As a general rule of thumb, pivoting can work for businesses that aren’t seeing much return on investment of resources, are facing a lot of competition, or are seeing dwindling progress. It is also a consideration if customers are heavily leaning towards one specific offering, your target market isn’t interacting with you how you’d hoped, or their perspective on the industry has changed.
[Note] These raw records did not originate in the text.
(* ===== verification/FileCount.v ===== *)
(** * kernel/file.c and sysfile.c: open files are counted

    The reference count of an open file is the number of descriptors that name it, those of
    the process and those held elsewhere, and every system call keeps it so.  What the
    calls do to inodes, pipes and user memory does not matter here and is left open. *)

From Stdlib Require Import ZArith Lia.
From stdpp Require Import base numbers list gmap strings.
From S2P Require Import Prelude Fs File FileProps.
Open Scope Z_scope.

(** The descriptors in [l] that name [f]. *)
Fixpoint uses (f : nat) (l : list (option nat)) : Z :=
  match l with [] => 0 | o :: l' => (if decide (o = Some f) then 1 else 0) + uses f l' end.
(** One more reference to [f]. *)
Definition bump (f : nat) (e : nat -> Z) : nat -> Z := fun g => (if decide (g = f) then 1 else 0) + e g.

Lemma uses_nonneg f l : 0 <= uses f l.
Proof. induction l as [|o l IH]; simpl; [lia|]. case_decide; lia. Qed.
Lemma uses_insert f l k o o' :
  l !! k = Some o -> uses f (<[k := o']> l) = uses f l - (if decide (o = Some f) then 1 else 0) + (if decide (o' = Some f) then 1 else 0).
Proof.
  revert k. induction l as [|p l IH]; intros [|k] H; simplify_eq/=; [lia|]. rewrite (IH k H). lia.
Qed.
Lemma uses_pos f l k : l !! k = Some (Some f) -> 1 <= uses f l.
Proof.
  revert k. induction l as [|p l IH]; intros [|k] H; simplify_eq/=.
  - rewrite decide_True by done. pose proof (uses_nonneg f l). lia.
  - specialize (IH k H). case_decide; lia.
Qed.

Lemma first_free_Some l k f : first_free l k = Some f -> (k <= f)%nat /\ exists y, l !! (f - k)%nat = Some y /\ f_ref y = 0.
Proof.
  revert k. induction l as [|x l IH]; intros k H; simpl in H; [done|]. case_decide as E.
  - simplify_eq. rewrite Nat.sub_diag. split; [lia|]. by exists x.
  - apply IH in H as [Hk (y & Hy & Hr)]. split; [lia|]. exists y. split; [|done].
    replace (f - k)%nat with (S (f - S k)) by lia. done.
Qed.
Lemma first_none_Some l k d :
  first_none l k = Some d -> (k <= d)%nat /\ l !! (d - k)%nat = Some None /\ forall j, (j < d - k)%nat -> exists f, l !! j = Some (Some f).
Proof.
  revert k. induction l as [|x l IH]; intros k H; simpl in H; [done|]. destruct x as [f|].
  - apply IH in H as (Hk & Hd & Hj). replace (d - k)%nat with (S (d - S k)) by lia. split_and!; [lia|done|].
    intros [|j] Hlt; [by exists f|]. simpl. apply Hj. lia.
  - simplify_eq. rewrite Nat.sub_diag. split_and!; [lia|done|lia].
Qed.

Section Count.
Context {P : Type}.

(** [e f] counts the references to [f] that are not descriptors of the process; the open
    files in [X] have been allocated and not set up yet. *)
Record counted (e : nat -> Z) (X : gset nat) (s : ks P) : Prop := {
  ct_lock : ftable_lock s = false;
  ct_ref f y : ftable s !! f = Some y -> f_ref y = e f + uses f (ofile s);
  ct_type f y : ftable s !! f = Some y -> f ∉ X -> f_type y = FD_NONE <-> f_ref y = 0;
  ct_used d f : ofile s !! d = Some (Some f) -> (f < length (ftable s))%nat;
  ct_rest f : 0 <= e f;
}.

Lemma counted_ext e e' X s : (forall f, e f = e' f) -> counted e X s -> counted e' X s.
Proof. intros He [L R T U N]. split; try done; intros; rewrite <- He; auto. Qed.

(** An update of one open file that adds [d] to its references. *)
Lemma counted_fmod e e' X X' s f y y' :
  counted e X s -> ftable s !! f = Some y ->
  f_ref y' = f_ref y + (e' f - e f) -> (f ∉ X' -> f_type y' = FD_NONE <-> f_ref y' = 0) ->
  (forall g, g <> f -> e' g = e g) -> (forall g, g <> f -> g ∉ X' -> g ∉ X) -> 0 <= e' f ->
  counted e' X' (with_ftable (<[f := y']> (ftable s)) s).
Proof.
  intros [L R T U N] Hy Hr Ht He HX Hf. assert (f < length (ftable s))%nat by (by eapply lookup_lt_Some).
  split; [done| | | |]; cbn [ftable ofile with_ftable].
  - intros g z. destruct (decide (g = f)) as [->|Hne].
    + rewrite list_lookup_insert_eq by done. intros [= <-]. rewrite Hr, (R f y Hy). lia.
    + rewrite list_lookup_insert_ne by done. intros Hz. rewrite He by done. by apply R.
  - intros g z. destruct (decide (g = f)) as [->|Hne].
    + rewrite list_lookup_insert_eq by done. by intros [= <-].
    + rewrite list_lookup_insert_ne by done. intros Hz Hg. apply (T g z Hz). by apply HX.
  - intros d g Hd. rewrite length_insert. by eapply U.
  - intros g. destruct (decide (g = f)) as [->|Hne]; [done|]. by rewrite He.
Qed.

Lemma counted_frame e X s s' :
  ftable_lock s' = ftable_lock s -> ftable s' = ftable s -> ofile s' = ofile s -> counted e X s -> counted e X s'.
Proof. intros E1 E2 E3 [L R T U N]. split; rewrite ?E1, ?E2, ?E3; done. Qed.
Lemma counted_in_fs {A} e X (m : M fs A) s a s' : in_fs m s = Ok a s' -> counted e X s -> counted e X s' /\ ofile s' = ofile s /\ ftable s' = ftable s.
Proof. unfold in_fs. destruct (m (fsys s)); intros [= <- <-] H. split; [by apply (counted_frame e X s)|done]. Qed.
Lemma counted_in_pipes {A} e X (m : M P A) s a s' : in_pipes m s = Ok a s' -> counted e X s -> counted e X s' /\ ofile s' = ofile s /\ ftable s' = ftable s.
Proof. unfold in_pipes. destruct (m (pipes s)); intros [= <- <-] H. split; [by apply (counted_frame e X s)|done]. Qed.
If these scenarios don’t match up with your business, a more subtle approach might be the first step to take. For example, Forbes lists the top three ways to truly differentiate your business in a market as providing a high-quality service that is backed by proven customer experience, solving (and demonstrating how you solve) key pain points of the target consumer, and continuing to innovate.
How to pivot
Once you have decided that pivoting is the best step forward, it is important to get a comprehensive overview of the market. What are your competitors doing? How have consumer needs, demands, and perceptions changed? Are there any untapped areas that can be capitalized on? Armed with the market research, get to the drawing board to see what direction would be best.
Perhaps this is to change your marketing strategy by expressing your values more clearly – after all, Harris Poll research found that 82% of consumers prefer to do business with a brand that shares the same values as them. Or, this might be to add a new feature to your product to differentiate it from the pack. With these ideas in mind, you can make a comprehensive plan of action – a pivoting strategy if you will – before executing your plan to a tee.